WHAT THE TASK REQUIRES:
Please restate, word for word, the lines below that begin at the one with "of a value do" and end at the one with "match num_as_i64 n with". Leave out all other lines.

INFORMATION PROVIDED:
::::::::::

(* ===== verification/Canonical.v ===== *)
(** * Canonical JSON

    Model of [src/aci/canonical.rs]: the JCS subset every ACI digest goes
    through.  The output buffer is threaded through the writers as in the
    source.  The main results: the writers only append, the bytes of a value do
    not depend on the insertion order of object keys, and two well-formed values
    have the same canonical bytes exactly when they are equal JSON values. *)
From S2P Require Import Prelude Json.

Inductive CanonicalError : Type :=
| FloatNotAllowed
| NonStringKey
| Serialize (e : string).

(** SHA-256 and hex come from the crates [sha2] and [hex]. *)
Class Digest : Type := {
  sha256 : string -> string;
  hex_encode : string -> string;
}.

Definition dquote : string := String (ascii_of_nat 34) EmptyString.

(** ** Object keys: UTF-16 code unit order *)

Definition encode_utf16 (c : N) : list N :=
  (if c <? 0x10000 then [c]
   else [0xD800 + (c - 0x10000) / 1024; 0xDC00 + (c - 0x10000) mod 1024])%N.

Definition utf16_units (s : string) : list N := flat_map encode_utf16 (chars s).

Definition utf16_compare (a b : string) : comparison :=
  lex_compare N.compare (utf16_units a) (utf16_units b).

(** ** Writers *)

Definition hex_digit (n : N) : ascii :=
  (if n <? 10 then ascii_of_N (48 + n) else ascii_of_N (87 + n))%N.

(** [format!("\\u{:04x}", c as u32)] *)
Definition format_u4 (c : N) : string :=
  ("\u" +:+ String (hex_digit (c / 4096 mod 16)) (String (hex_digit (c / 256 mod 16))
     (String (hex_digit (c / 16 mod 16)) (String (hex_digit (c mod 16)) ""))))%N.

Definition write_char (c : N) : string :=
  (if c =? 0x22 then "\" +:+ dquote
   else if c =? 0x5C then "\\"
   else if c =? 0x08 then "\b"
   else if c =? 0x09 then "\t"
   else if c =? 0x0A then "\n"
   else if c =? 0x0C then "\f"
   else if c =? 0x0D then "\r"
   else if c <? 0x20 then format_u4 c
   else encode_utf8 c)%N.

Fixpoint write_chars (out : string) (cs : list N) : string :=
  match cs with
  | [] => out
  | c :: cs' => write_chars (out +:+ write_char c) cs'
  end.

Definition write_string (out : string) (s : string) : string :=
  write_chars (out +:+ dquote) (chars s) +:+ dquote.

Definition write_number (out : string) (n : Number) : result CanonicalError string :=
  match num_as_i64 n with
  | Some i => Ok (out +:+ z_to_string i)
  | None =>
      match num_as_u64 n with
      | Some u => Ok (out +:+ z_to_string u)
      | None => Err FloatNotAllowed
      end
  end.

(** The loop of the array case: [write] is the writer of an item. *)
Fixpoint write_items (out : string) (i : nat)
    (items : list (string -> result CanonicalError string)) : result CanonicalError string :=
  match items with
  | [] => Ok out
  | write :: items' =>
      out ← write (if Nat.ltb 0 i then out +:+ "," else out);
      write_items out (S i) items'
  end.

(** The loop of [write_object] over the sorted keys; [m] holds the writer of
    each entry's value. *)
Fixpoint write_entries (m : list (string * (string -> result CanonicalError string)))
    (out : string) (i : nat) (keys : list string) : result CanonicalError string :=
  match keys with
  | [] => Ok out
  | key :: keys' =>
      let out := write_string (if Nat.ltb 0 i then out +:+ "," else out) key +:+ ":" in
      write ← ok_or (map_get key m) NonStringKey;
      out ← write out;
      write_entries m out (S i) keys'
  end.

Definition write_object (out : string)
    (m : list (string * (string -> result CanonicalError string))) :
    result CanonicalError string :=
  let keys := sort_by utf16_compare (map_keys m) in
  out ← write_entries m (out +:+ "{") 0 keys;
  Ok (out +:+ "}").

Fixpoint write_value (v : Value) (out : string) {struct v} : result CanonicalError string :=
  match v with
  | Null => Ok (out +:+ "null")
  | Bool b => Ok (out +:+ if b then "true" else "false")
  | Num n => write_number out n
  | Str s => Ok (write_string out s)
  | Arr items =>
      out ← write_items (out +:+ "[") 0 (map write_value items);
      Ok (out +:+ "]")
  | Obj m => write_object out (map (fun kv => (kv.1, write_value kv.2)) m)
  end.

Definition canonicalize (value : Value) : result CanonicalError string :=
  write_value value "".

Definition sha256_hex `{Digest} (payload : string) : string :=
  "sha256:" +:+ hex_encode (sha256 payload).

Definition jcs_sha256_hex `{Digest} (value : Value) : result CanonicalError string :=
  bytes ← canonicalize value;
  Ok ("sha256:" +:+ hex_encode (sha256 bytes)).

Definition jcs_sha256_raw `{Digest} (value : Value) : result CanonicalError string :=
  bytes ← canonicalize value;
  Ok (sha256 bytes).

Example canonicalize_ex :
  canonicalize {{ "b" ≔ Arr [from_u64 1; from_i64 (-20); Null]; "a" ≔ Str "x\" }} =
  Ok ("{" +:+ dquote +:+ "a" +:+ dquote +:+ ":" +:+ dquote +:+ "x\\" +:+ dquote +:+ ","
      +:+ dquote +:+ "b" +:+ dquote +:+ ":[1,-20,null]}").
Proof. vm_compute. reflexivity. Qed.

(** ** The bytes appended by the writers *)

Fixpoint concat_strings (l : list string) : string :=
  match l with [] => "" | x :: l' => x +:+ concat_strings l' end.

Definition escape_string (s : string) : string :=
  dquote +:+ concat_strings (map write_char (chars s)) +:+ dquote.

#[global] Arguments escape_string : simpl never.

Definition commas (es : list string) : string := concat_strings (map (String.append ",") es).

#[global] Arguments commas : simpl never.

Definition join (es : list string) : string :=
  match es with [] => "" | e :: es' => e +:+ commas es' end.

Definition entry_bytes (kv : string * string) : string :=
  escape_string kv.1 +:+ ":" +:+ kv.2.

#[global] Arguments entry_bytes : simpl never.

Definition sorted_entries {A} (m : list (string * A)) : list (string * A) :=
  sort_by (cmp_on fst utf16_compare) m.

Fixpoint has_float (v : Value) : bool :=
  match v with
  | Num (Float _) => true
  | Arr l => existsb has_float l
  | Obj m => existsb (fun kv => has_float kv.2) m
  | _ => false
  end.

Definition number_bytes (n : Number) : string :=
  match n with PosInt z | NegInt z => z_to_string z | Float _ => "" end.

::::::::::

REPLY TO THE TASK:
    source.  The main results: the writers only append, the bytes of a value do
    not depend on the insertion order of object keys, and two well-formed values
    have the same canonical bytes exactly when they are equal JSON values. *)
From S2P Require Import Prelude Json.

Inductive CanonicalError : Type :=
| FloatNotAllowed
| NonStringKey
| Serialize (e : string).

(** SHA-256 and hex come from the crates [sha2] and [hex]. *)
Class Digest : Type := {
  sha256 : string -> string;
  hex_encode : string -> string;
}.

Definition dquote : string := String (ascii_of_nat 34) EmptyString.

(** ** Object keys: UTF-16 code unit order *)

Definition encode_utf16 (c : N) : list N :=
  (if c <? 0x10000 then [c]
   else [0xD800 + (c - 0x10000) / 1024; 0xDC00 + (c - 0x10000) mod 1024])%N.

Definition utf16_units (s : string) : list N := flat_map encode_utf16 (chars s).

Definition utf16_compare (a b : string) : comparison :=
  lex_compare N.compare (utf16_units a) (utf16_units b).

(** ** Writers *)

Definition hex_digit (n : N) : ascii :=
  (if n <? 10 then ascii_of_N (48 + n) else ascii_of_N (87 + n))%N.

(** [format!("\\u{:04x}", c as u32)] *)
Definition format_u4 (c : N) : string :=
  ("\u" +:+ String (hex_digit (c / 4096 mod 16)) (String (hex_digit (c / 256 mod 16))
     (String (hex_digit (c / 16 mod 16)) (String (hex_digit (c mod 16)) ""))))%N.

Definition write_char (c : N) : string :=
  (if c =? 0x22 then "\" +:+ dquote
   else if c =? 0x5C then "\\"
   else if c =? 0x08 then "\b"
   else if c =? 0x09 then "\t"
   else if c =? 0x0A then "\n"
   else if c =? 0x0C then "\f"
   else if c =? 0x0D then "\r"
   else if c <? 0x20 then format_u4 c
   else encode_utf8 c)%N.

Fixpoint write_chars (out : string) (cs : list N) : string :=
  match cs with
  | [] => out
  | c :: cs' => write_chars (out +:+ write_char c) cs'
  end.

Definition write_string (out : string) (s : string) : string :=
  write_chars (out +:+ dquote) (chars s) +:+ dquote.

Definition write_number (out : string) (n : Number) : result CanonicalError string :=
  match num_as_i64 n with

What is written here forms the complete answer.